A MEIA DÚZIA DE LAVRADORES que comercializam directamente os seus
produtos e que sobreviveram aos centros comerciais ou às grandes
superfícies vai agora ser eliminada sumariamente. Os proprietários de
restaurantes caseiros que sobram, e vivem no mesmo prédio em que
trabalham, preparam-se, depois da chegada da "fast food", para fechar
portas e mudar de vida. Os cozinheiros que faziam a domicílio pratos e
"petiscos", a fim de os vender no café ao lado e que resistiram a
toneladas de batatas fritas e de gordura reciclada, podem rezar as
últimas orações. Todos os que cozinhavam em casa e forneciam
diariamente, aos cafés e restaurantes do bairro, sopas, doces,
compotas, rissóis e croquetes, podem sonhar com outros negócios. Os
artesãos que comercializam produtos confeccionados à sua maneira vão
ser liquidados.
A SOLUÇÃO FINAL vem aí. Com a lei, as políticas, as polícias, os
inspectores, os fiscais, a imprensa e a televisão. Ninguém, deste
velho mundo, sobrará. Quem não quer funcionar como uma empresa, quem
não usa os computadores tão generosamente distribuídos pelo país, quem
não aceita as receitas harmonizadas, quem recusa fornecer-se de
produtos e matérias-primas industriais e quem não quer ser igual a
toda a gente está condenado. Estes exércitos de liquidação são
poderosíssimos: têm Estado-maior em Bruxelas e regulam-se pelas
directivas europeias elaboradas pelos mais qualificados cientistas do
mundo; organizam-se no governo nacional, sob tutela carismática do
Ministro da Economia e da Inovação, Manuel Pinho; e agem através do
pessoal da ASAE, a organização mais falada e odiada do país, mas
certamente a mais amada pelas multinacionais da gordura, pelo cartel
da ração e pelos impérios do açúcar.
EM FRENTE À FACULDADE onde dou aulas, há dois ou três cafés onde os
estudantes, nos intervalos, bebem uns copos, conversam, namoram e
jogam às cartas ou ao dominó. Acabou! É proibido jogar!

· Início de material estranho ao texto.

Lemma editor_reach_cursor w0 w :
  cursor_ok w0 -> editor_reach w0 w ->
  cursor_ok w /\ screenrows (E w) = screenrows (E w0) /\ screencols (E w) = screencols (E w0).
Proof.
  intros H0 Hr. induction Hr as [|w w' Hr (IH1 & IH2 & IH3) Hs]; [done|].
  apply iteration_ret in Hs as (Hc & [= H1 H2]). split; [by apply Hc|]. split; congruence.
Qed.

Lemma keeps_cursor_reply_E f i buf : keeps E (cursor_reply f i buf).
Proof. revert i buf. induction f as [|f IH]; intros i buf; cbn [cursor_reply]; keeps. Qed.
#[local] Hint Resolve keeps_cursor_reply_E : stage0.

Lemma keeps_getWindowSize_E : keeps E getWindowSize.
Proof. unfold getWindowSize, getCursorPosition. keeps. Qed.

Lemma initEditor_origin w : let w' := snd (initEditor w) in cx (E w') = 0 /\ cy (E w') = 0.
Proof.
  unfold initEditor.
  match goal with |- context [modify (set_cy 0) ;;; ?m] => set (rest := m) end.
  assert (keeps (fun w => (cx (E w), cy (E w))) rest) as Hk.
  { pose proof (fun A (m : M kilo A) => keeps_comp E (fun e => (cx e, cy e)) m) as Hc.
    subst rest. apply keeps_bind; [apply Hc, keeps_getWindowSize_E|]. intros [[r rows] cols].
    apply keeps_bind; [unfold store; keeps|]. intros _.
    apply keeps_bind; [unfold store; keeps|]. intros _. apply Hc. keeps. }
  mrun (eq_refl : modify (set_cx 0) w = (Ret tt, set_cx 0 w)).
  mrun (eq_refl : modify (set_cy 0) (set_cx 0 w) = (Ret tt, set_cy 0 (set_cx 0 w))).
  specialize (Hk (set_cy 0 (set_cx 0 w))). simpl in *. by injection Hk.
Qed.
(** A state at the head of the loop. *)
Definition start_life (reads : list read_ev) : life :=
  set_front (replicate (Z.to_nat SIZE) 46) (set_back (replicate (Z.to_nat SIZE) 46)
    (blank_life reads)).

Lemma start_life_inv reads : life_inv (start_life reads).
Proof. split; [exact board_ok_zero|]. split; apply length_replicate. Qed.

(** ** Properties *)

(** C1: [update] computes the next generation of the README on the bounded
    board: every cell becomes what the rules say of it and of its eight
    neighbors (dead outside the board), no access leaves the board, the new
    board is again a board of zeroes and ones, and [living_cells] is the number
    of its populated cells. *)
Theorem update_conway b :
  board_ok b ->
  exists b' n, update b = Some (b', n) /\ board_ok b' /\
    n = Z.of_nat (length (filter (fun c => c = 1) b')) /\
    forall row col, 0 <= row < BOARD_ROWS -> 0 <= col < BOARD_COLS ->
      cell_at b' row col =
        if conway (cell_at b row col =? 1) (neighbors b row col) then 1 else 0.
Proof.
  intros [Hl Hb]. exists (next_board b), (sumZ (next_board b)).
  split; [by apply update_spec|]. split; [apply next_board_ok|]. split.
  - destruct (next_board_ok b) as [_ Hn]. induction Hn as [|c l Hc _ IH]; [done|].
    rewrite filter_cons. destruct Hc as [-> | ->]; simpl; unfold sumZ in *; simpl; lia.
  - intros row col Hr Hc. rewrite cell_at_next by done.
    by apply next_cell_conway, cell_at_binary.
Qed.

Lemma update_conway_witness :
  exists b' n, update (replicate (Z.to_nat SIZE) 0) = Some (b', n) /\ board_ok b' /\
    n = Z.of_nat (length (filter (fun c => c = 1) b')) /\
    forall row col, 0 <= row < BOARD_ROWS -> 0 <= col < BOARD_COLS ->
      cell_at b' row col =
        if conway (cell_at (replicate (Z.to_nat SIZE) 0) row col =? 1)
             (neighbors (replicate (Z.to_nat SIZE) 0) row col) then 1 else 0.
Proof. exact (update_conway _ board_ok_zero). Defined.
(* ===== verification/LineIo.v ===== *)
(** * tlpi/tlpi-dist/sockets: input and output in blocks and lines

    rdwrn.c, read_line.c and read_line_buf.c, run against the pipes of [Vfs]: calls
    are interrupted, fail and transfer less than they are asked to as the script of the
    process says.  A buffer is the list of its bytes, and writing past it crashes. *)

From stdpp Require Import prelude list_numbers strings gmap.
From Stdlib Require Import ZArith Lia.
From S2P Require Import Prelude CLib Vfs FileRun FileTee.
Open Scope Z_scope.
Set Warnings "-clear-no-such-hyp".

Definition EINTR : Z := 4.
Definition NEWLINE : Z := 10.

(** [bs] stored from [buf + at]. *)
Definition store (buf : list Z) (at_ : Z) (bs : list Z) : prog (list Z) :=
  if Z.of_nat (length buf) <? at_ + Z.of_nat (length bs) then Crash
  else Done (take (Z.to_nat at_) buf ++ bs ++ drop (Z.to_nat at_ + length bs) buf).

(** ** rdwrn.c *)

(** The results come with the buffer. *)
Fixpoint readn_loop (fuel : nat) (fd n totRead : Z) (buf : list Z) : prog (Z * list Z) :=
  match fuel with
  | O => Spent
  | S fuel =>
      if totRead <? n then
        let! ' (numRead, bs) := sys (Read fd (n - totRead)) in
        let! buf := store buf totRead bs in
        if numRead =? 0 then Done (totRead, buf)
        else if numRead =? -1 then
          let! errno := sys Errno in
          if errno =? EINTR then readn_loop fuel fd n totRead buf else Done (-1, buf)
        else readn_loop fuel fd n (totRead + numRead) buf
      else Done (totRead, buf)
  end.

Nas esplanadas, a partir de Janeiro, é proibido beber café em chávenas
de louça, ou vinho, águas, refrigerantes e cerveja em copos de vidro.
Tem de ser em copos de plástico.
Vender, nas praias ou nas romarias, bolas de Berlim ou pastéis de nata
que não sejam industriais e embalados? Proibido.
Nas feiras e nos mercados, tanto em Lisboa e Porto, como em Vinhais ou
Estremoz, os exércitos dos zeladores da nossa saúde e da nossa virtude
fazem razias semanais e levam tudo quanto é artesanal: azeitonas,
queijos, compotas, pão e enchidos.
Na província, um restaurante artesanal é gerido por uma família que
tem, ao lado, a sua horta, donde retira produtos como alfaces, feijão
verde, coentros, galinhas e ovos? Acabou. É proibido.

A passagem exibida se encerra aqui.